Las 5:14, tú. A ver si alguien dice qué queda por delante porque mi motivación es mínima: ah, los cuatro grandes anuncia en este momento Angels. Actor/Actriz, Película y Director. Yo creo que si le dan el Oscar a Rourke, ahí me retiro. O no. Igual tendría que aguantar, que soy un profesional del amague y la mentira del área. Insisto en mis preferencias, que son un brindis al sol: se los daría a Frank Langella, Anne Hathaway, The Wrestler (que no está nominada, así que apuesto por Slumdog) y Danny Boyle (con Jonathan Demme, tampoco nominado, muy cerca por La Boda de Rachel). A ver cuántos acierto. Allá vamos. Va primero el director: Danny Boyle. Toma ya. ¿Será que sé de esto? Ni papa, tú, pero ya dije que aparezco como crítico de cine en la Gran Enciclopedia de Aragón, a ver si revisan la cosa esa o si acaso que me incluyan como jugador de rugby en franca progresión con la edad. A lo que vamos: Danny Boyle ha hecho una película muy adorable en sus variados registros, y un trabajo de embellecimiento fílmico de la mierda muy apreciable. No lo intentéis en casa que no os saldrá. Ahora va el de la actriz. Todo el mundo apunta a Kate Winslet, pero a mí El Lector no me pareció nada tan especial: la segunda parte me resultó tópica y negó todo lo que me había gustado de la primera. Debe de ser porque en ese tramo manda Ralph Fiennes, un señor que me amarga cualquier película con su expresión de perenne deglutidor de limones; y ella, una de mis favoritas, me gustó mucho más en Revolutionary Road, digo. Ese maquillaje del personaje envejecido le hace mucho daño a su implacable credibilidad. Meryl Streep le pone a su ordenancista monja de La Duda una maestría muy clásica, intemporal, pura academia. Y el Oscar es para... Kate Wislet, claro. Sexta nominación al Oscar, primer premio. Quince nominaciones tiene ya Meryl Streep, que viene a ser como Borges con el Nobel. ¿Nombrará Winslet a su Alcobendas inglesa, conocida como Reading? Veremos... es falseta en los discursos (no te cuento la otra), ya me percaté en los Globos, pero parece que no. Minuto y resultado: Alcobendas 1-Reading 0. ¿Nos dice esto algo? Opinen ustedes.

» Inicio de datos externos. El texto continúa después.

(* ===== verification/FormatTheorems.v ===== *)
(** * Properties of formatting and mounting *)

From S2P Require Export FormatIndex CreateTheorems.

(** ** When the final assertion of [format_fs] holds *)

(** [F] blocks are left for the index and the data. *)
Definition format_fits (F : Z) : Prop := F = 1 ∨ (F ≠ 0 ∧ F `mod` 64 ≠ 1).

#[export] Instance format_fits_dec F : Decision (format_fits F).
Proof. unfold format_fits. apply _. Defined.

Lemma format_fits_spec N T H F D :
  geometry N T H F D →
  format_fits F ↔ (if D =? 0 then H else H + (D - 1) / 63) = N - D - 1.
Proof.
  intros [? ? ? ? ? EF ED ?]. unfold format_fits.
  assert (0 ≤ F) by lia. assert (N = H + F) as -> by lia. rewrite ED.
  destruct (Z.eqb_spec (F * 63 / 64) 0); div_lia.
Qed.

Lemma inode_block_table T n : 1 ≤ n ≤ 3 * T → 0 < inode_block n ≤ T.
Proof. intros Hn. unfold inode_block. change inodes_per_block with 3. div_lia. Qed.

Lemma disk_blocks_max s : 0 ≤ s < 2 ^ 44 → 0 ≤ s / BLOCK_SIZE < 2 ^ 35.
Proof. unfold BLOCK_SIZE. intros. div_lia. Qed.

Lemma disk_blocks_fit s : s / BLOCK_SIZE * BLOCK_SIZE ≤ s.
Proof. unfold BLOCK_SIZE. div_lia. Qed.

Section format.
  Context `{EV : Env, RI : !ReliableIO, EO : !EnvOk, IO : !IdsOk}.

Definition disk_blocks (w : world) : Z := w_size w / BLOCK_SIZE.

Lemma format_too_small w :
  env_fstat_ok = true → 0 ≤ w_size w < 2 ^ 44 → disk_blocks w < 3 → format_fs w = Done None w.
Proof.
  intros Hstat Hsz Hn. unfold format_fs. rewrite bind_get, Hstat. cbn [negb].
  rewrite Z.quot_div_nonneg by (unfold BLOCK_SIZE; lia).
  pose proof (disk_blocks_max _ Hsz). unfold disk_blocks in Hn.
  by rewrite u64_small, (proj2 (Z.ltb_lt _ 3)) by lia.
Qed.

(** What is on the disk after formatting. *)
Record formatted_as (N T H D : Z) (w w' : world) (sb : sfs_fs_superblock) : Prop := FormattedAs {
  fa_sb : ∃ t, 0 ≤ t < 2 ^ 64 ∧
    sb = Superblock SFS_FILE_TYPE_SIGNATURE t BLOCK_SIZE T (3 * T) N H 2;
  fa_sb_block : wblk w' 0 = superblock_block sb;
  fa_table : table_done T w';
  fa_nodes k : 0 ≤ k < D / 63 → index_node (N - D) (H + k) (N - D + 63 * k) 63 (wblk w' (H + k));
  fa_other b : T < b → ¬ (H ≤ b < H + D / 63) → wblk w' b = wblk w b;
  fa_size : w_size w' = w_size w;
}.

(** The two loops, up to the final assertion. *)
Lemma format_loops w N T H F D :
  geometry N T H F D → N * BLOCK_SIZE ≤ w_size w < 2 ^ 44 →
  ∃ blk next w2 acc w3,
    for_range 1 (T + 1) (zero_block, 3) format_inode_block w = Done (inl (blk, next)) w2 ∧
    for_range (N - D) N (blk, H, 0) (format_index_entry (N - D)) w2 = Done (inl acc) w3 ∧
    acc.1.2 = (if D =? 0 then H else H + (D - 1) / 63) ∧ table_done T w3 ∧
    (∀ k, 0 ≤ k < D / 63 → index_node (N - D) (H + k) (N - D + 63 * k) 63 (wblk w3 (H + k))) ∧
    (∀ b, T < b → ¬ (H ≤ b < H + D / 63) → wblk w3 b = wblk w b) ∧ w_size w3 = w_size w.
Proof.
  intros Hg Hsz. pose proof (geometry_nodes _ _ _ _ _ Hg) as (G1 & G2 & G3).
  pose proof Hg as [? ? ? ? ? EF ED ?]. unfold BLOCK_SIZE in Hsz.
  destruct (proj1 (wp_iff _ _ _) (format_table_spec T w ltac:(lia) ltac:(unfold BLOCK_SIZE; lia) ltac:(lia)))
    as (? & w2 & E2 & blk & next & -> & Hl & Ht & Hs2 & Hb2).
  assert (index_room H (N - D) D w2) as Hroom.
  { pose proof (geometry_room _ _ _ _ _ Hg) as Hroom. split; unfold BLOCK_SIZE; rewrite ?Hs2; lia. }
  destruct (proj1 (wp_iff _ _ _) (format_index_spec H (N - D) D w2 blk Hroom Hl))
    as (? & w3 & E3 & acc & -> & Hinv).
  replace (N - D + D) with N in E3 by lia.
  exists blk, next, w2, acc, w3. split; [exact E2|]. split; [exact E3|].
  split; [exact (index_inv_last _ _ _ _ _ _ Hinv G1)|].
  assert (∀ b, b < H → wblk w3 b = wblk w2 b) as Hlow.
  { intros b Hb. apply (ii_other _ _ _ _ _ _ Hinv). lia. }
  split; [|split; [exact (ii_written _ _ _ _ _ _ Hinv)|split]].
  - destruct Ht as (t & Hr & Ht). exists t. split; [exact Hr|]. intros n Hn.
    rewrite <-(Ht n Hn). unfold inode_at_disk. rewrite Hlow; [reflexivity|].
    pose proof (inode_block_table T n Hn). lia.
  - intros b Hb Hnb. rewrite (ii_other _ _ _ _ _ _ Hinv b Hnb). apply Hb2. lia.
  - rewrite (ii_size _ _ _ _ _ _ Hinv). exact Hs2.
Qed.

Lemma format_superblock_ok N T H F D t :
  geometry N T H F D → 0 ≤ t < 2 ^ 64 →
  c_ok superblock_c (Superblock SFS_FILE_TYPE_SIGNATURE t BLOCK_SIZE T (3 * T) N H 2) = true.
Proof.
  intros [] Ht. apply superblock_ok_spec. cbn [sb_signature sb_create_time sb_block_size
    sb_inode_table_blocks sb_inodes sb_blocks sb_free_blocks_head sb_free_inode_head].
  unfold BLOCK_SIZE. split_and!; (lia || done).
Qed.

(** Formatting a disk of a known geometry. *)
Lemma format_fs_spec w N T H F D :
  env_fstat_ok = true → N = disk_blocks w → w_size w < 2 ^ 44 → geometry N T H F D →
  if decide (format_fits F)
  then ∃ sb w', format_fs w = Done (Some sb) w' ∧ formatted_as N T H D w w' sb
  else format_fs w = Crash AssertFailed.
Proof.
  intros Hstat HN Hmax Hg. pose proof Hg as [? HT ? HH HHeq EF ED HP]. unfold disk_blocks in HN.
  assert (N * BLOCK_SIZE ≤ w_size w) as Hsz by (rewrite HN; apply disk_blocks_fit).
  assert (u64 (Z.quot (w_size w) BLOCK_SIZE) = N) as EN.
  { rewrite Z.quot_div_nonneg, <-HN by (unfold BLOCK_SIZE in *; lia). apply u64_small. lia. }
  pose proof (geometry_nodes _ _ _ _ _ Hg) as (G1 & G2 & G3).
  set (w1 := World (w_size w) (w_blocks w) (w_ios w) (S (w_times w)) (w_mallocs w)).
  set (t := u64 (env_clock (w_times w))).
  set (sb := Superblock SFS_FILE_TYPE_SIGNATURE t BLOCK_SIZE T (3 * T) N H 2).
  destruct (format_loops w1 N T H F D Hg ltac:(done))
    as (blk & next & w2 & acc & w3 & E2 & E3 & Ecur & Htab & Hnodes & Hother & Hsize).
  assert (∀ k, format_fs w = k → k = (assert_ (acc.1.2 =? N - D - 1);;
    r ← write_superblock sb; return_if negb (r =? 0) with None; mret (Some sb)) w3) as Hrun.
  { intros k <-. unfold format_fs. rewrite bind_get, Hstat. cbn [negb]. rewrite EN.
    rewrite (proj2 (Z.ltb_ge N 3)) by lia.
    rewrite (bind_done _ _ w t w1) by reflexivity. cbv zeta. rewrite HT, HH, HP.
    rewrite (u64_small (T + 1)), (bind_done _ _ _ _ _ E2) by lia.
    rewrite (bind_done _ _ _ _ _ E3). destruct acc as [[idx cur] pos].
    rewrite (u64_small (N - D - 1)), (u64_small (T * inodes_per_block)) by
      (change inodes_per_block with 3; lia).
    change inodes_per_block with 3. rewrite (Z.mul_comm T 3). done. }
  rewrite (Hrun _ eq_refl), Ecur.
  pose proof (format_fits_spec N T H F D Hg) as Hfits. case_decide as Hf.
  - rewrite (proj2 (Z.eqb_eq _ _) (proj1 Hfits Hf)).
    assert (c_ok superblock_c sb = true) as Hsb.
    { eapply format_superblock_ok; [done|by apply Z.mod_pos_bound]. }
    assert (on_disk w3 0) as Hd by (unfold on_disk; rewrite Hsize; unfold BLOCK_SIZE in *; simpl; lia).
    exists sb, (set_blk 0 (superblock_block sb) (tick_io w3)). split.
    { rewrite bind_assert by done. unfold write_superblock. rewrite bind_assoc.
      erewrite bind_done by (by apply block_write_ok, length_superblock_block). done. }
    split.
    + exists t. split; [by apply Z.mod_pos_bound|done].
    + by apply wblk_set_eq, length_superblock_block.
    + destruct Htab as (t' & Hr & Ht'). exists t'. split; [exact Hr|]. intros n Hn.
      rewrite <-(Ht' n Hn). unfold inode_at_disk. rewrite wblk_set_ne; [reflexivity|].
      pose proof (inode_block_table T n Hn). lia.
    + intros k Hk. rewrite wblk_set_ne by lia. by apply Hnodes.
    + intros b Hb Hnb. rewrite wblk_set_ne by lia. etrans; [apply (Hother b Hb Hnb)|done].
    + done.
  - rewrite (proj2 (Z.eqb_neq _ _)); [done|]. intros E. by apply Hf, Hfits.
Qed.

(** C13: what formatting does, for every size of the disk.  A disk of fewer
    than 3 blocks is refused.  On a larger one, with reliable I/O, [format_fs]
    stops the process at its final assertion when the F blocks behind the table
    are 0, or are one more than a multiple of 64 (except 1).  For every other
    size it succeeds: the superblock is on the disk, the table holds the root
    directory and the list of the free inodes, every full node of the index
    lists 63 blocks and points to the next node, and every other block behind
    the table is untouched. *)
Theorem format_outcome w :
  env_fstat_ok = true → 0 ≤ w_size w < 2 ^ 44 →
  if disk_blocks w <? 3 then format_fs w = Done None w
  else ∃ T H F D, geometry (disk_blocks w) T H F D ∧
    if decide (format_fits F)
    then ∃ sb w', format_fs w = Done (Some sb) w' ∧ formatted_as (disk_blocks w) T H D w w' sb
    else format_fs w = Crash AssertFailed.
Proof.
  intros Hstat Hsz. destruct (Z.ltb_spec (disk_blocks w) 3) as [Hsmall|Hge].
  - by apply format_too_small.
  - destruct (geometry_of (disk_blocks w)) as (T & H & F & D & Hg).
    { exact (conj Hge (proj2 (disk_blocks_max _ Hsz))). }
    exists T, H, F, D. split; [exact Hg|]. exact (format_fs_spec w _ T H F D Hstat eq_refl (proj2 Hsz) Hg).
Qed.

End format.

(** ** On an empty disk of 70 blocks *)
#[export] Instance demo_ids : IdsOk (H := demo_env).
Proof. by split. Qed.

Definition blank_disk : world := World (70 * BLOCK_SIZE) ∅ 0 0 0.

Lemma blank_geometry : geometry 70 4 6 64 63.
Proof. by split. Qed.

Lemma format_outcome_witness :
  if disk_blocks blank_disk <? 3 then format_fs (H := demo_env) blank_disk = Done None blank_disk
  else ∃ T H F D, geometry (disk_blocks blank_disk) T H F D ∧
    if decide (format_fits F)
    then ∃ sb w', format_fs (H := demo_env) blank_disk = Done (Some sb) w' ∧
      formatted_as (EV := demo_env) (disk_blocks blank_disk) T H D blank_disk w' sb
    else format_fs (H := demo_env) blank_disk = Crash AssertFailed.
Proof. by apply (format_outcome (EV := demo_env) blank_disk). Defined.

Toca el actor principal. Si apuesto por Langella es porque su Nixon no incurre en la imitación física (digamos, el de Anthony Hopkins), sino en la recreación interior, en la humanización visceral de un monstruo con enorme sutileza y habilidad, una fusión tremenda. Sean Penn es Meryl Streep pero mejorada, un animal interpretativo de voracidad brutal: devora los personajes y las películas. El Button de Brad Pitt es un tipo que ni siente ni padece, eso sí que resulta un caso curioso. La vida lo traspasa en dirección contraria al tiempo normal, pero él parece desprendido de cualquier lazo con su mundo interior y exterior. Lo menos interesante de Benjamin Button (una película intachable en muchos aspectos) es, precisa y fatalmente, Benjamin Button. Y respecto a Mickey Rourke y su luchador, bueno... la realidad y la ficción se intercambian de forma literal y metafórica. The Wrestler está definida por la pedregosa tos de deportista decadente con la que se abre la película. Esa tos es la historia resumida y seguramente el mejor momento, fugaz, de toda la cinta. Uno puede imaginarse fácilmente a Mickey Rourke expectorando igual cualquier mañana de estos últimos años. ¿Y quién ha ganado? Sean Penn. Bueno, su personaje era poderoso, la película mucho menos. No creo que se aproxime a Mystic River, su otro Oscar. Es obvio que resulta más adecuado elegir a un activista gay asesinado que a un ex presidente tramposo y aún vivo, ahora en la carne de Doble Uve  Bush. Queda la película, anuncia Spielberg y lo digo rápido: Slumdog Millionaire. Ocho de diez. La vida es un cuento de hadas para adultos... sólo a veces.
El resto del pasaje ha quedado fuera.